▶ **HOW TO COMPLETE THIS TASK**
Please transcribe exactly, and only, the lines of the data below between the line holding "match missing_explanation_keys x" and the line holding "(** [str(payload.get(k) or", inclusive.

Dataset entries
------------------------

(* ===== verification/Merge.v ===== *)
(** * Merge: one result from the results of the channels

    [Merge] is [graph_engine/propagation/merge.py] and [Pipeline] is
    [pipeline.py], over the runner of [Propagation]. The order in which Python
    walks a set of strings is an argument, of which the theorems ask nothing but
    that it lists the set. *)
From Stdlib Require Import String Ascii ZArith List SpecFloat.
From stdpp Require Import base gmap strings list sorting pretty.
From S2P Require Import Prelude PyLib Numbers GraphStatus Promotion Programs Client Propagation.
Import StatusModel Evidence PromotionModel Channels Scoring PropagationModel Runner.
Local Open Scope string_scope.
Local Open Scope Z_scope.

Module Merge.

Definition required_explanation_keys : list string :=
  ["channel_multiplier"; "evidence_confidence"; "recency_decay"; "regime_multiplier"; "relation_weight"; "score"].

Section merge.
Context `{PyText} `{PyNumbers}.
Context (walk : gset string → list string).

(** [_payload_channel] *)
Definition payload_channel (payload : pdict) : result graph_error string :=
  match pget "channel" payload with
  | Some (PStr c) =>
      raise_if is_empty c with PayloadChannelMissing;
      raise_if negb (bool_decide (c ∈ allowed_channels)) with PayloadChannelUnknown c;
      Ok c
  | _ => Err PayloadChannelMissing
  end.

(** [_validate_path]; the keys of [dict] explanations that are not strings do
    not matter to it. *)
Definition missing_explanation_keys (x : pdict) : list string :=
  filter (λ k, phas k x = false) required_explanation_keys.
Definition validate_path (path : pdict) : result graph_error () :=
  let* _ := payload_channel path in
  match pget "explanation" path with
  | Some (PDict x) =>
      match missing_explanation_keys x with [] => Ok () | ks => Err (ExplanationIncomplete ks) end
  | _ => Err ExplanationNotMapping
  end.

Definition value_or_zero (v : option pyval) : result graph_error spec_float := float_value v float_zero.
(** [str(payload.get(k) or "")] *)
Definition payload_text (k : string) (payload : pdict) : string := text_or (pget k payload) None.

Definition path_sort_key (path : pdict) : result graph_error sort_key :=
  let* score := value_or_zero (pget "score" path) in
  Ok [KFloat (SFopp score); KStr (payload_text "channel" path); KStr (payload_text "source_node_id" path);
      KStr (payload_text "relationship_type" path); KStr (payload_text "target_node_id" path); KStr (payload_text "edge_id" path)].

(** *** Channels of a result *)
Definition breakdown_channels (breakdown : pdict) : list string :=
  omap (λ kv, match kv.1 with PStr c => if bool_decide (c ∈ allowed_channels) then Some c else None | _ => None end) breakdown.
Definition result_channels (r : PropagationResult) : result graph_error (gset string) :=
  let* path_channels := rmap_list payload_channel (activated_paths r) in
  let* entity_channels := rmap_list payload_channel (impacted_entities r) in
  let channels := (list_to_set (path_channels ++ entity_channels ++ breakdown_channels (channel_breakdown r)) : gset string) in
  raise_if bool_decide (channels = ∅) with NoChannel;
  Ok channels.

(** *** Entities *)
Definition entity_key (canonical node : pyval) : result graph_error string :=
  let by_node :=
    match node with
    | PNone => Err EntityWithoutId
    | v => if is_empty (py_str v) then Err EntityWithoutId else Ok ("node:" ++ py_str v)
    end in
  match canonical with
  | PNone => by_node
  | v => if is_empty (py_str v) then by_node else Ok ("canonical:" ++ py_str v)
  end.
Definition path_entity_key (canonical node : pyval) : result graph_error (option string) :=
  match canonical, node with
  | PNone, PNone => Ok None
  | _, _ => let* k := entity_key canonical node in Ok (Some k)
  end.

Definition count_path (counts : gmap (string * string) Z) (path : pdict) : result graph_error (gmap (string * string) Z) :=
  let* c := payload_channel path in
  let* key := path_entity_key (get "target_entity_id" path) (get "target_node_id" path) in
  match key with
  | None => Ok counts
  | Some k => Ok (<[(k, c) := default 0 (counts !! (k, c)) + 1]> counts)
  end.
Definition entity_path_counts (results : list PropagationResult) : result graph_error (gmap (string * string) Z) :=
  rfold count_path ∅ (concat (map activated_paths results)).

Record merged := mkMerged {
  me_entity_id : pyval;
  me_node_id : pyval;
  me_labels : list string;
  me_score : spec_float;
  me_channel_scores : pydict spec_float;
  me_channels : list string;
  me_path_count : Z;
}.
(** [sum(float(score) for score in channel_scores.values())] *)
Definition sum_scores (scores : pydict spec_float) : spec_float :=
  match float_sum (map snd scores) with PFloat f => f | _ => float_zero end.

Definition merge_entity_id (m : merged) (canonical : pyval) : pyval :=
  match me_entity_id m with PNone => canonical | v => v end.
Definition merge_node_id (m : merged) (node : pyval) : pyval :=
  match me_node_id m, node with
  | PNone, v => v
  | v, PNone => v
  | v, v' => if negb (String.leb (py_str v) (py_str v')) then v' else v
  end.

Definition entity_path_count (counts : gmap (string * string) Z) (entity : pdict) (key c : string) : result graph_error Z :=
  match pget "path_count" entity with
  | Some PNone | None => Ok (default 0 (counts !! (key, c)))
  | Some v => map_err BadNumber (as_int v)
  end.

(** One entity payload joins the merged entity of its key. *)
Definition join_entity (m : merged) (c : string) (entity : pdict) (score : spec_float) (paths : Z) : merged :=
  let scores := dset c (float_add (default float_zero (dget c (me_channel_scores m))) score) (me_channel_scores m) in
  mkMerged (merge_entity_id m (get "canonical_entity_id" entity)) (merge_node_id m (get "node_id" entity))
    (sorted_set (list_to_set (string_list (Some (str_list (me_labels m)))) ∪ list_to_set (string_list (pget "labels" entity))))
    (sum_scores scores) scores (sorted_strings (dkeys scores)) (me_path_count m + paths).
Definition new_merged (entity : pdict) : merged :=
  mkMerged (get "canonical_entity_id" entity) (get "node_id" entity) [] float_zero [] [] 0.
Definition merge_entity (counts : gmap (string * string) Z) (d : pydict merged) (entity : pdict)
    : result graph_error (pydict merged) :=
  let* c := payload_channel entity in
  let* key := entity_key (get "canonical_entity_id" entity) (get "node_id" entity) in
  let* score := value_or_zero (pget "score" entity) in
  let* paths := entity_path_count counts entity key c in
  Ok (dset key (join_entity (default (new_merged entity) (dget key d)) c entity score paths) d).

Definition entity_sort_key (m : merged) : sort_key :=
  [KFloat (SFopp (me_score m)); KStr (text_or (Some (me_entity_id m)) None); KStr (text_or (Some (me_node_id m)) None)].
Definition merged_payload (m : merged) : pdict :=
  [(PStr "canonical_entity_id", me_entity_id m); (PStr "node_id", me_node_id m); (PStr "labels", str_list (me_labels m));
   (PStr "score", PFloat (me_score m));
   (PStr "channel_scores", PDict (map (λ cs, (PStr cs.1, PFloat cs.2)) (me_channel_scores m)));
   (PStr "channels", str_list (me_channels m)); (PStr "path_count", PInt (me_path_count m))].
Definition merge_impacted_entities (results : list PropagationResult) (counts : gmap (string * string) Z) (limit : Z)
    : result graph_error (list merged) :=
  let* d := rfold (merge_entity counts) [] (concat (map impacted_entities results)) in
  Ok (take (Z.to_nat limit) (sort_by entity_sort_key (map snd d))).

(** *** [merge_propagation_results] *)
Definition same_run (cycle : string) (generation : Z) (r : PropagationResult) : result graph_error () :=
  raise_if negb (String.eqb (pr_cycle_id r) cycle) with MixedCycles;
  raise_if negb (pr_generation_id r =? generation) with MixedGenerations;
  Ok ().
Definition take_breakdown (r : PropagationResult) (acc : pdict) (c : string) : result graph_error pdict :=
  match pget c (channel_breakdown r) with
  | Some v => Ok (pset c v acc)
  | None => Err (BreakdownMissing c)
  end.

(** The loop's variables: paths, breakdown, channels. *)
Definition gather (acc : list pdict * pdict * gset string) (r : PropagationResult)
    : result graph_error (list pdict * pdict * gset string) :=
  let '(paths, breakdown, channels) := acc in
  let* cs := result_channels r in
  let* breakdown' := rfold (take_breakdown r) breakdown (walk cs) in
  let* _ := riter validate_path (activated_paths r) in
  Ok (paths ++ activated_paths r, breakdown', channels ∪ cs)%list.

Definition merged_entry (channels : gset string) (paths : list pdict) (entities : list merged) (total : pyval) (limit : Z) : pyval :=
  PDict [(PStr "enabled_channels", str_list (sorted_set channels)); (PStr "path_count", PInt (Z.of_nat (length paths)));
    (PStr "impacted_entity_count", PInt (Z.of_nat (length entities))); (PStr "total_path_score", total);
    (PStr "result_limit", PInt limit)].

Definition merge_propagation_results (results : list PropagationResult) (limit : Z) : result graph_error PropagationResult :=
  match results with
  | [] => Err NoResults
  | first :: _ =>
      raise_if limit <? 1 with NonPositiveResultLimit;
      let* _ := riter (same_run (pr_cycle_id first) (pr_generation_id first)) results in
      let* counts := entity_path_counts results in
      let* gathered := rfold gather ([], [], ∅) results in
      let '(all_paths, breakdown, channels) := gathered in
      let* sorted_paths := sort_by_result path_sort_key all_paths in
      let paths := take (Z.to_nat limit) sorted_paths in
      let* entities := merge_impacted_entities results counts limit in
      let* scores := rmap_list (λ p, value_or_zero (pget "score" p)) paths in
      validated_result (pr_cycle_id first) (pr_generation_id first) paths (map merged_payload entities)
        (pset "merged" (merged_entry channels paths entities (float_sum scores) limit) breakdown)
  end.
End merge.
End Merge.

Module Pipeline.
Import Merge.

Section pipeline.
Context `{PyText} `{PyNumbers} {W : Type} `{Neo4jClient W}.
Context (walk : gset string → list string) (hex : string → string).

(** [_projection_name] *)
Definition projection_name (graph_name : option string) (c : string) (count : nat) : option string :=
  match graph_name with
  | None => None
  | Some n => if (count =? 1)%nat then Some n else Some (n ++ "-" ++ c)
  end.

(** [_runner_for_channel]; [hex c] is what the fresh UUID of the run of [c]
    starts with, [ready c] what the status manager yields to it. *)
Definition run_channel (cx : PropagationContext) (ready : string → option (result status_error Neo4jGraphStatus))
    (graph_name : option string) (max_iterations limit : Z) (c : string) : prog W PropagationResult :=
  if bool_decide (c ∈ allowed_channels) then
    run_channel_propagation c (hex c) cx (ready c)
      (projection_name graph_name c (length (enabled_channels cx))) max_iterations limit
  else raise (UnknownPropagationChannel c).

Fixpoint run_all (f : string → prog W PropagationResult) (cs : list string) : prog W (list PropagationResult) :=
  match cs with
  | [] => ret []
  | c :: rest => let! r := f c in let! rs := run_all f rest in ret (r :: rs)
  end.

(** [run_full_propagation] *)
Definition run_full_propagation (cx : PropagationContext) (ready : string → option (result status_error Neo4jGraphStatus))
    (graph_name : option string) (max_iterations limit : Z) : prog W PropagationResult :=
  stop_if max_iterations <? 1 with NonPositiveIterations;
  stop_if limit <? 1 with NonPositiveResultLimit;
  let! results := run_all (run_channel cx ready graph_name max_iterations limit) (enabled_channels cx) in
  lift (merge_propagation_results walk results limit).
End pipeline.
End Pipeline.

------------------------

▶ **EXERCISE ANSWER**
      match missing_explanation_keys x with [] => Ok () | ks => Err (ExplanationIncomplete ks) end
  | _ => Err ExplanationNotMapping
  end.

Definition value_or_zero (v : option pyval) : result graph_error spec_float := float_value v float_zero.
(** [str(payload.get(k) or "")] *)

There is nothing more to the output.